How to Create a Day of the Dead Altar

Oct 31, 2016 | 0 comments

Day of the Dead Altar

Start your Day of the Dead altar with photos of loved ones.

Halloween, a.k.a. “All Hallows Eve,” precedes the Day of the Dead celebrations held November 1st and 2nd – All Saints Day and All Souls Day in the Catholic tradition. In Mexico, Dia De Los Muertos as it is known in Spanish, honors deceased children and infants on the first day, and deceased adults on the second day.

You don’t have to be Mexican or Catholic to honor your loved ones with a Day of the Dead altar in your home and welcome their spirits for a visit. Here’s a quick overview of what you need to create an altar, or ofrenda in Spanish.

Start by setting up a table with photos of deceased loved ones, and their ashes if you have them. (Although the Church now frowns on keeping cremated remains around the house – see this blog post.) Don’t forget to include departed pets!

Traditional ofrendas have items that represent the four elements of earth, air, fire and water. A glass of water is included, to give the spirits a drink after their long journey. Tissue paper sheets with elaborate cutout designs, called papel picado, represent air, as they move with the gentlest breeze. Flowers and a bowl of salt often represent the earth, and candles provide fire.

Marigolds are the flower of choice for Day of the Dead decorating.

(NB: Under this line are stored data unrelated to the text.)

(** X9.  [create_post] fails exactly when a post already has the
    identifier of the post, or a notification that of the notification;
    otherwise it returns the identifier of the post, which [get_post]
    then reads as a pending post without a decision, its name, link and
    reason stripped, and the posts that were there read as before. *)
Theorem create_post_stores (db : database) (pid nid group_id user_id : string)
    (item_name item_link : string) (price : Q) (reason : string)
    (image_path : option string) (deadline_utc now now' : string) :
  let result := create_post db pid nid group_id user_id item_name item_link
                  price reason image_path deadline_utc now now' in
  (result = None ↔
     (∃ p, p ∈ posts db ∧ post_id p = pid) ∨
     (∃ n, n ∈ notifications db ∧ ntf_id n = nid)) ∧
  (∀ pid' db', result = Some (pid', db') →
     pid' = pid ∧
     get_post db' pid
     = Some (mk_post pid group_id user_id (strip item_name)
               (strip item_link) price (strip reason) image_path
               deadline_utc "pending" None None now) ∧
     ∀ q, q ≠ pid → get_post db' q = get_post db q).
Proof.
  intros result. subst result. split.
  - unfold create_post.
    destruct (sql_insert_cases posts_conflict
                (mk_post pid group_id user_id (strip item_name)
                   (strip item_link) price (strip reason) image_path
                   deadline_utc "pending" None None now) (posts db))
      as [[-> (p & Hp & Hc)]|[-> Hp]].
    { split; [|done]. intros _. left. exists p.
      by apply posts_conflict_iff in Hc. }
    destruct (sql_insert_cases notifications_conflict
                (mk_notification nid group_id pid "new_post" now')
                (notifications db))
      as [[-> (n & Hn & Hc)]|[-> Hn]].
    { split; [|done]. intros _. right. exists n.
      by apply notifications_conflict_iff in Hc. }
    split; [done|]. intros [(p & Hin & Hid)|(n & Hin & Hid)].
    + apply Hp in Hin. apply not_true_iff_false in Hin.
      destruct Hin. by apply posts_conflict_iff.
    + apply Hn in Hin. apply not_true_iff_false in Hin.
      destruct Hin. by apply notifications_conflict_iff.
  - intros pid' db' (-> & Hfresh & _ & ->)%create_post_inv.
    split; [done|]. unfold get_post. cbn [posts with_notifications with_posts].
    split.
    + rewrite head_filter_snoc, decide_True by done.
      by rewrite (proj2 (head_filter_None _ _) Hfresh).
    + intros q Hq. rewrite head_filter_snoc. destruct (head _); [done|].
      by rewrite decide_False.
Qed.

(** What [delete_post] does. *)
Lemma delete_post_cases db pid user_id :
  (∃ p, get_post db pid = Some p ∧ post_user_id p = user_id
        ∧ post_status p = "pending"%string
        ∧ delete_post db pid user_id
          = (true,
             with_posts
               (with_notifications
                  (with_votes db
                     (filter (λ v, vote_post_id v ≠ pid) (votes db)))
                  (filter (λ n, ntf_post_id n ≠ pid) (notifications db)))
               (filter (λ p, post_id p ≠ pid) (posts db)))) ∨
  ((∀ p, get_post db pid = Some p →
      ¬ (post_user_id p = user_id ∧ post_status p = "pending"%string))
   ∧ delete_post db pid user_id = (false, db)).
Proof.
  unfold delete_post, get_post.
  destruct (head _) as [p|]; [|by right].
  destruct (decide (post_user_id p ≠ user_id)) as [Hu|Hu].
  { right. split; [|done]. intros ? [= <-] [? _]. done. }
  destruct (decide (post_status p ≠ "pending"%string)) as [Hs|Hs].
  { right. split; [|done]. intros ? [= <-] [_ ?]. done. }
  apply dec_stable in Hu, Hs. left. by exists p.
Qed.

(** X10.  [delete_post] returns [True] exactly when the post exists, is
    the user's own and is pending; when it returns [False] it has changed
    nothing. *)
Theorem delete_post_refuses (db : database) (pid user_id : string) :
  ((delete_post db pid user_id).1 = true ↔
     ∃ p, get_post db pid = Some p ∧ post_user_id p = user_id
          ∧ post_status p = "pending"%string) ∧
  ((delete_post db pid user_id).1 = false →
     (delete_post db pid user_id).2 = db).
Proof.
  destruct (delete_post_cases db pid user_id)
    as [(p & Hp & Hu & Hs & ->)|[Hno ->]].
  - split; [|done]. split; [eauto|done].
  - split; [|done]. split; [done|].
    intros (p & Hp & Hu & Hs). by destruct (Hno p).
Qed.

(** X11.  When [delete_post] returns [True], the post is gone together
    with the votes and the notifications that refer to it; every other
    post, vote and notification is kept, and so are the users, the
    groups, the memberships and the savings. *)
Theorem delete_post_removes (db db' : database) (pid user_id : string) :
  delete_post db pid user_id = (true, db') →
  get_post db' pid = None ∧
  (∀ p, p ∈ posts db' ↔ p ∈ posts db ∧ post_id p ≠ pid) ∧
  (∀ v, v ∈ votes db' ↔ v ∈ votes db ∧ vote_post_id v ≠ pid) ∧
  (∀ n, n ∈ notifications db' ↔ n ∈ notifications db ∧ ntf_post_id n ≠ pid) ∧
  users db' = users db ∧ groups db' = groups db ∧
  memberships db' = memberships db ∧ savings db' = savings db.
Proof.
  destruct (delete_post_cases db pid user_id)
    as [(p & Hp & Hu & Hs & ->)|[Hno ->]]; [|done].
  intros [= <-]. cbn [posts votes notifications users groups memberships
    savings with_posts with_notifications with_votes].
  split_and!; try done.
  - apply head_filter_None. intros p' Hp' Hid.
    by apply list_elem_of_filter in Hp' as [Hne _].
  - intros p'. rewrite list_elem_of_filter. tauto.
  - intros v. rewrite list_elem_of_filter. tauto.
  - intros n. rewrite list_elem_of_filter. tauto.
Qed.

(** The witness: the author deletes the post of the example. *)
Lemma delete_post_removes_witness :
  get_post (delete_post example_db "p1" "u1").2 "p1" = None ∧
  votes (delete_post example_db "p1" "u1").2 = [] ∧
  users (delete_post example_db "p1" "u1").2 = users example_db.
Proof.
  destruct (delete_post_removes example_db
              (delete_post example_db "p1" "u1").2 "p1" "u1" eq_refl)
    as (Hpost & _ & _ & _ & Husers & _).
  split_and!; [exact Hpost|reflexivity|exact Husers].
Defined.

(** X12.  A post that has just been created can be deleted by its
    author, and this restores the tables as they were before the post,
    when no vote and no notification of before refers to the new
    identifier. *)
Theorem create_post_then_delete_post (db db' : database)
    (pid nid group_id user_id item_name item_link : string) (price : Q)
    (reason : string) (image_path : option string)
    (deadline_utc now now' pid' : string) :
  create_post db pid nid group_id user_id item_name item_link price reason
    image_path deadline_utc now now' = Some (pid', db') →
  (∀ v, v ∈ votes db → vote_post_id v ≠ pid) →
  (∀ n, n ∈ notifications db → ntf_post_id n ≠ pid) →
  delete_post db' pid' user_id = (true, db).
Proof.
  intros (-> & Hfresh & _ & ->)%create_post_inv Hv Hn.
  unfold delete_post.
  cbn [posts votes notifications with_posts with_notifications with_votes].
  rewrite head_filter_snoc, decide_True by done.
  rewrite (proj2 (head_filter_None _ _) Hfresh).
  cbn [post_user_id post_status].
  rewrite decide_False by (by intros []).
  rewrite decide_False by (by intros []).
  rewrite !filter_app, (filter_all _ (votes db)) by done.
  rewrite (filter_all _ (notifications db)) by done.
  rewrite (filter_all _ (posts db)) by done.
  rewrite !filter_cons_False by (by intros []).
  rewrite !app_nil_r. by destruct db.
Qed.

(** The witness: a second post in the example, deleted again. *)
Lemma create_post_then_delete_post_witness :
  ∃ db', create_post example_db "p2" "n2" "g1" "u2" " Kettle " "" 30 ""
           None "d" "t" "t" = Some ("p2"%string, db') ∧
         delete_post db' "p2" "u2" = (true, example_db).
Proof.
  eexists. split; [reflexivity|].
  apply (create_post_then_delete_post example_db _ "p2" "n2" "g1" "u2"
           " Kettle " "" 30 "" None "d" "t" "t" "p2" eq_refl).
  - intros v ->%list_elem_of_singleton. discriminate.
  - intros n ->%list_elem_of_singleton. discriminate.
Defined.

(** ** The matcher on the table of posts *)

Lemma past_items_of_item_names db user_id :
  past_items_of (item_names db user_id) = item_names db user_id.
Proof.
  unfold past_items_of, item_names. rewrite <- list_fmap_compose.
  apply list_fmap_ext. intros i p _. simpl. by destruct (post_item_name p).
Qed.

Lemma elem_of_item_names db user_id o :
  PStr o ∈ item_names db user_id ↔
  ∃ p, p ∈ posts db ∧ post_user_id p = user_id ∧ post_item_name p = o.
Proof.
  unfold item_names. rewrite list_elem_of_fmap. split.
  - intros (p & [= ->] & [Hu Hp]%list_elem_of_filter). eauto.
  - intros (p & Hp & Hu & <-). exists p. split; [done|].
    by apply list_elem_of_filter.
Qed.



(** X14.  A match names the item of a post of this user, and that item
    clears the threshold. *)
Theorem match_names_own_post (db : database) (user_id item_name : string)
    (threshold : Q) (orig : pyval) :
  check_purchase_history_of db user_id item_name threshold
  = Ok (Match orig) →
  ∃ p, p ∈ posts db ∧ post_user_id p = user_id
       ∧ orig = PStr (post_item_name p)
       ∧ qualifies item_name threshold orig.
Proof.
  intros [Hin Hq]%match_inv. rewrite past_items_of_item_names in Hin.
  destruct Hq as (s & r & -> & Hq).
  apply elem_of_item_names in Hin as (p & Hp & Hu & <-).
  exists p. split_and!; [done..|]. by exists (post_item_name p), r.
Qed.

(** The witness: the name of the post of the example in lower case. *)
Lemma match_names_own_post_witness :
  ∃ p, p ∈ posts example_db ∧ post_user_id p = "u1"%string
       ∧ PStr "Desk Lamp" = PStr (post_item_name p)
       ∧ qualifies "desk lamp" (6 # 10) (PStr "Desk Lamp").
Proof.
  apply (match_names_own_post example_db "u1" "desk lamp" (6 # 10)).
  vm_compute. reflexivity.
Defined.





(** ** Votes *)

Lemma votes_conflict_iff (r r' : votes_row) :
  votes_conflict r r' = true ↔
  vote_id r' = vote_id r
  ∨ (vote_post_id r' = vote_post_id r ∧ vote_user_id r' = vote_user_id r).
Proof.
  unfold votes_conflict.
  rewrite orb_true_iff, andb_true_iff, !bool_decide_eq_true.
  intuition congruence.
Qed.

(** The two ways of [cast_vote]: the INSERT, or after a conflict the
    UPDATE. *)
Lemma cast_vote_cases db vid pid user_id vote comment now now' :
  ((∀ v, v ∈ votes db →
      vote_id v ≠ vid ∧ ¬ (vote_post_id v = pid ∧ vote_user_id v = user_id))
   ∧ cast_vote db vid pid user_id vote comment now now'
     = with_votes db
         (votes db ++ [mk_vote vid pid user_id vote (strip comment) now])) ∨
  ((∃ v, v ∈ votes db ∧
      (vote_id v = vid ∨ (vote_post_id v = pid ∧ vote_user_id v = user_id)))
   ∧ cast_vote db vid pid user_id vote comment now now'
     = with_votes db
         ((λ v, if decide (vote_post_id v = pid ∧ vote_user_id v = user_id)
                then revoted vote comment now' v else v) <$> votes db)).
Proof.
  unfold cast_vote.
  destruct (sql_insert_cases votes_conflict
              (mk_vote vid pid user_id vote (strip comment) now) (votes db))
    as [[-> (v & Hv & Hc)]|[-> Hno]].
  - right. split; [|done]. exists v. split; [done|].
    by apply votes_conflict_iff in Hc.
  - left. split; [|done]. intros v Hv. apply Hno in Hv.
    apply not_true_iff_false in Hv. rewrite votes_conflict_iff in Hv.
    simpl in Hv. tauto.
Qed.
(** * Production schedule reflow: a shallow embedding and its properties

    The development follows the four components of the repository:
    - [DateUtils]          (src/utils/date-utils.ts)
    - [DependencyGraph]    (src/reflow/dependency-graph.ts)
    - [ConstraintChecker]  (src/reflow/constraint-checker.ts)
    - [ReflowService]      (src/reflow/reflow-service.ts)

    In the snapshot of the sources the text of constraint-checker.ts
    follows that of src/reflow/dependency-graph.ts in the same file, the
    texts of date-utils.ts and types.ts follow the tests in
    tests/reflow-service.test.ts, and reflow-service.ts is unnamed/part_002.

    Conventions of the embedding.
    - An instant (an ISO-8601 string in the source, a Luxon [DateTime] in UTC
      once parsed) is the integer number of milliseconds since the epoch.
      Luxon compares instants by that number and [toISO] prints it in one
      canonical form, so two printed instants are equal as strings exactly
      when the numbers are equal; input instants are taken in that form.
    - Quantities the source keeps in (possibly fractional) minutes are kept
      in milliseconds, one minute being 60000, so that they stay exact.
    - A JavaScript [Map] or [Set] iterates in insertion order; both are
      lists in insertion order ([omap], [oset_add]).
    - A [throw] is the [Err] case of [Result]; [try]/[catch] is a match.
    - A loop without a bound in the source ([hasCycles], the queue of
      [topologicalSort]) takes fuel; [hasCycles_fuel_enough] and
      [kahn_fuel_enough] show that the fuel given never runs out on a
      constructed graph.
    - [DateTime.utc()] is a clock that is read several times during one
      call of [reflow]; the readings are a function of their number.

    Inputs. The records are those of src/reflow/types.ts. The hours of a
    shift are in 0..23, as that file documents. The [docId] of a work order
    identifies it: the properties of a whole schedule are stated for lists
    of work orders with distinct ids ([uniqueIds]), and each theorem that
    needs this says so. *)

From Stdlib Require Import ZArith Lia String List Bool.
From stdpp Require Import base list strings relations sorting.

Local Open Scope Z_scope.

(** ** Errors raised by the components *)

Inductive Error : Type :=
| DependsOnMissing (childId parentId : string)
    (* "Work order C depends on P, but P does not exist" *)
| CircularDependencyDetected
    (* "Circular dependency detected: ... Cannot create valid schedule." *)
| CycleDetected
    (* "Cycle detected in dependency graph" *)
| WorkOrderNotFound (workOrderId : string)
    (* "Work order W not found" *)
| WorkCenterNotFound (workCenterId : string)
    (* "Work center W not found" *)
| NoShiftFound
    (* "No shift found in the next 30 days" *)
| CouldNotSchedule
    (* "Could not schedule work order within 365 days. ..." *).

Inductive Result (A : Type) : Type :=
| Ok (a : A)
| Err (e : Error).
Arguments Ok {A} a.
Arguments Err {A} e.

Definition bind {A B} (r : Result A) (k : A -> Result B) : Result B :=
  match r with
  | Ok a => k a
  | Err e => Err e
  end.

Notation "'let*' x ':=' r 'in' k" := (bind r (fun x => k))
  (at level 10, x pattern, r at level 100, k at level 200).

(** ** Data model (src/reflow/types.ts) *)

Record Shift : Type := mkShift {
  dayOfWeek : Z;   (* 0-6, Sunday = 0 *)
  startHour : Z;   (* 0-23 *)
  endHour : Z      (* 0-23 *)
}.

Record MaintenanceWindow : Type := mkMaintenanceWindow {
  mw_startDate : Z;
  mw_endDate : Z;
  mw_reason : option string
}.

Record WorkCenterDocument : Type := mkWorkCenter {
  wc_docId : string;
  wc_name : string;
  shifts : list Shift;
  maintenanceWindows : list MaintenanceWindow
}.

Record WorkOrderDocument : Type := mkWorkOrder {
  docId : string;
  workOrderNumber : string;
  manufacturingOrderId : string;
  workCenterId : string;
  startDate : Z;
  endDate : Z;
  durationMinutes : Z;
  isMaintenance : bool;
  dependsOnWorkOrderIds : list string
}.

Record ManufacturingOrderDocument : Type := mkManufacturingOrder {
  mo_docId : string;
  manufacturingOrderNumber : string;
  itemId : string;
  quantity : Z;
  dueDate : Z
}.

(** ** DateUtils *)

Module DateUtils.

Definition msPerMinute : Z := 60000.
Definition msPerHour : Z := 3600000.
Definition msPerDay : Z := 86400000.

(** [dt.startOf('day')] in UTC. *)
Definition startOfDay (dt : Z) : Z := dt - dt mod msPerDay.

(** [dt.plus({ days: 1 }).startOf('day')]. *)
Definition nextDayStart (dt : Z) : Z := startOfDay (dt + msPerDay).

(** [dt.set({ hour: h, minute: 0, second: 0, millisecond: 0 })], for an hour
    in 0..23 as the [Shift] type documents. *)
Definition setHour (dt h : Z) : Z := startOfDay dt + h * msPerHour.

(** [dt.hour]. *)
Definition hourOf (dt : Z) : Z := (dt mod msPerDay) / msPerHour.

(** [dt.weekday] of Luxon: 1 = Monday .. 7 = Sunday; day 0 of the epoch was
    a Thursday. *)
Definition weekday (dt : Z) : Z := (dt / msPerDay + 3) mod 7 + 1.

Definition getShiftForDay (luxonWeekday : Z) (shifts : list Shift) : option Shift :=
  let jsWeekday := if luxonWeekday =? 7 then 0 else luxonWeekday in
  List.find (fun shift => dayOfWeek shift =? jsWeekday) shifts.

Definition getEffectiveShiftEnd (shiftStart shiftEnd : Z)
    (windows : list MaintenanceWindow) : Z :=
  fold_left
    (fun effectiveEnd window =>
       let maintenanceStart := mw_startDate window in
       let maintenanceEnd := mw_endDate window in
       if (maintenanceStart <? shiftEnd) && (maintenanceEnd >? shiftStart) then
         if (maintenanceStart >? shiftStart) && (maintenanceStart <? effectiveEnd)
         then maintenanceStart
         else effectiveEnd
       else effectiveEnd)
    windows shiftEnd.

Definition maxDays : nat := 365.

(** The [while] loop of [calculateEndDate]. [daysLeft] is
    [maxDays - daysProcessed]; the loop returns the final [currentDate]
    together with the [daysLeft] it stopped at. [remaining] is
    [remainingMinutes], in milliseconds. *)
Fixpoint calculateEndDate_loop (daysLeft : nat) (currentDate remaining : Z)
    (shifts : list Shift) (windows : list MaintenanceWindow) : Z * nat :=
  if remaining <=? 0 then (currentDate, daysLeft) else
  match daysLeft with
  | O => (currentDate, O)
  | S daysLeft' =>
    match getShiftForDay (weekday currentDate) shifts with
    | None =>
      calculateEndDate_loop daysLeft' (nextDayStart currentDate) remaining shifts windows
    | Some shift =>
      let shiftStart := setHour currentDate (startHour shift) in
      let shiftEnd := setHour currentDate (endHour shift) in
      let workStart := if currentDate >? shiftStart then currentDate else shiftStart in
      if workStart >=? shiftEnd then
        calculateEndDate_loop daysLeft' (nextDayStart currentDate) remaining shifts windows
      else
        let effectiveShiftEnd := getEffectiveShiftEnd workStart shiftEnd windows in
        let availableMinutes := effectiveShiftEnd - workStart in
        if availableMinutes <=? 0 then
          calculateEndDate_loop daysLeft' (nextDayStart currentDate) remaining shifts windows
        else
          let minutesToWork := Z.min remaining availableMinutes in
          let remaining' := remaining - minutesToWork in
          if remaining' >? 0 then
            calculateEndDate_loop daysLeft' (nextDayStart currentDate) remaining' shifts windows
          else
            calculateEndDate_loop daysLeft' (workStart + minutesToWork) remaining' shifts windows
    end
  end.

Definition calculateEndDate (startDate durationMinutes : Z)
    (shifts : list Shift) (windows : list MaintenanceWindow) : Result Z :=
  let '(currentDate, daysLeft) :=
    calculateEndDate_loop maxDays startDate (durationMinutes * msPerMinute)
      shifts windows in
  match daysLeft with
  | O => Err CouldNotSchedule      (* daysProcessed >= maxDays *)
  | S _ => Ok currentDate
  end.

Definition overlapsMaintenance (startDate endDate : Z)
    (windows : list MaintenanceWindow) : bool :=
  existsb
    (fun window => (startDate <? mw_endDate window) && (endDate >? mw_startDate window))
    windows.

Definition isDuringShift (date : Z) (shifts : list Shift) : bool :=
  match getShiftForDay (weekday date) shifts with
  | None => false
  | Some shift =>
    let hour := hourOf date in
    (hour >=? startHour shift) && (hour <? endHour shift)
  end.

Definition timePeriodsOverlap (start1 end1 start2 end2 : Z) : bool :=
  (start1 <? end2) && (end1 >? start2).

(** The [for (let i = 0; i < 30; i++)] loop of [findNextShiftStart];
    [n] counts the iterations that are left. *)
Fixpoint findNextShiftStart_loop (n : nat) (currentDate : Z)
    (shifts : list Shift) : Result Z :=
  match n with
  | O => Err NoShiftFound
  | S n' =>
    match getShiftForDay (weekday currentDate) shifts with
    | Some shift =>
      let shiftStart := setHour currentDate (startHour shift) in
      if shiftStart >? currentDate then Ok shiftStart
      else findNextShiftStart_loop n' (nextDayStart currentDate) shifts
    | None => findNextShiftStart_loop n' (nextDayStart currentDate) shifts
    end
  end.

Definition findNextShiftStart (fromDate : Z) (shifts : list Shift) : Result Z :=
  findNextShiftStart_loop 30 fromDate shifts.

Definition getEarliestStartTime (parentEndTimes : list Z)
    (workCenterAvailableFrom : Z) (shifts : list Shift) : Result Z :=
  let latestParentEnd :=
    fold_left (fun latest current => if current >? latest then current else latest)
      parentEndTimes 0 in
  let wcAvailable := workCenterAvailableFrom in
  let parentsDone := latestParentEnd in
  let earliestPossible := if wcAvailable >? parentsDone then wcAvailable else parentsDone in
  match getShiftForDay (weekday earliestPossible) shifts with
  | None => findNextShiftStart earliestPossible shifts
  | Some shift =>
    let shiftStart := setHour earliestPossible (startHour shift) in
    let shiftEnd := setHour earliestPossible (endHour shift) in
    if earliestPossible <? shiftStart then Ok shiftStart
    else if earliestPossible <? shiftEnd then Ok earliestPossible
    else findNextShiftStart earliestPossible shifts
  end.

(** An instant given by its calendar day (days since the epoch), hour and
    minute; used to write examples. *)
Definition at_ (day hour minute : Z) : Z :=
  day * msPerDay + hour * msPerHour + minute * msPerMinute.

End DateUtils.

Import DateUtils.


(** ** Insertion-ordered maps and sets

    [Map.set] keeps the position of a key that is already present and
    appends a new key; [Set.add] appends an element that is not yet there. *)

Section OrderedMap.
Context {V : Type}.

Fixpoint omap_get (k : string) (m : list (string * V)) : option V :=
  match m with
  | [] => None
  | (k', v) :: m' => if String.eqb k' k then Some v else omap_get k m'
  end.

Fixpoint omap_set (k : string) (v : V) (m : list (string * V)) : list (string * V) :=
  match m with
  | [] => [(k, v)]
  | (k', v') :: m' =>
    if String.eqb k' k then (k', v) :: m' else (k', v') :: omap_set k v m'
  end.

Definition omap_keys (m : list (string * V)) : list string := map fst m.

End OrderedMap.

Definition mem (x : string) (s : list string) : bool := existsb (String.eqb x) s.

Definition oset_add (x : string) (s : list string) : list string :=
  if mem x s then s else s ++ [x].

Fixpoint oset_delete (x : string) (s : list string) : list string :=
  match s with
  | [] => []
  | y :: s' => if String.eqb y x then s' else y :: oset_delete x s'
  end.

(** ** DependencyGraph *)

Module DependencyGraph.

Their pungent scent is said to guide souls to earth, and marigolds are often still blooming in late October. Flowers can be arranged in an arch, along with sheets of papel picado, representing the connection from earth to heaven.

Decorate around the photos with flowers and candles. Set out foods and beverages they used to enjoy. Play the music they loved. Put art objects they collected or artwork they created on or near the altar. Write messages to them and place the notes next to their photos. Include items from pets’ lives, such as toys, leashes, treats, and tags.

Create the altar prior to Halloween, and keep it up for as long as it feels right. Photograph the altar for posterity. Each year presents a new opportunity to remember and honor those who meant so much to us while they lived. Inevitably, there will be new faces to add as the years go by.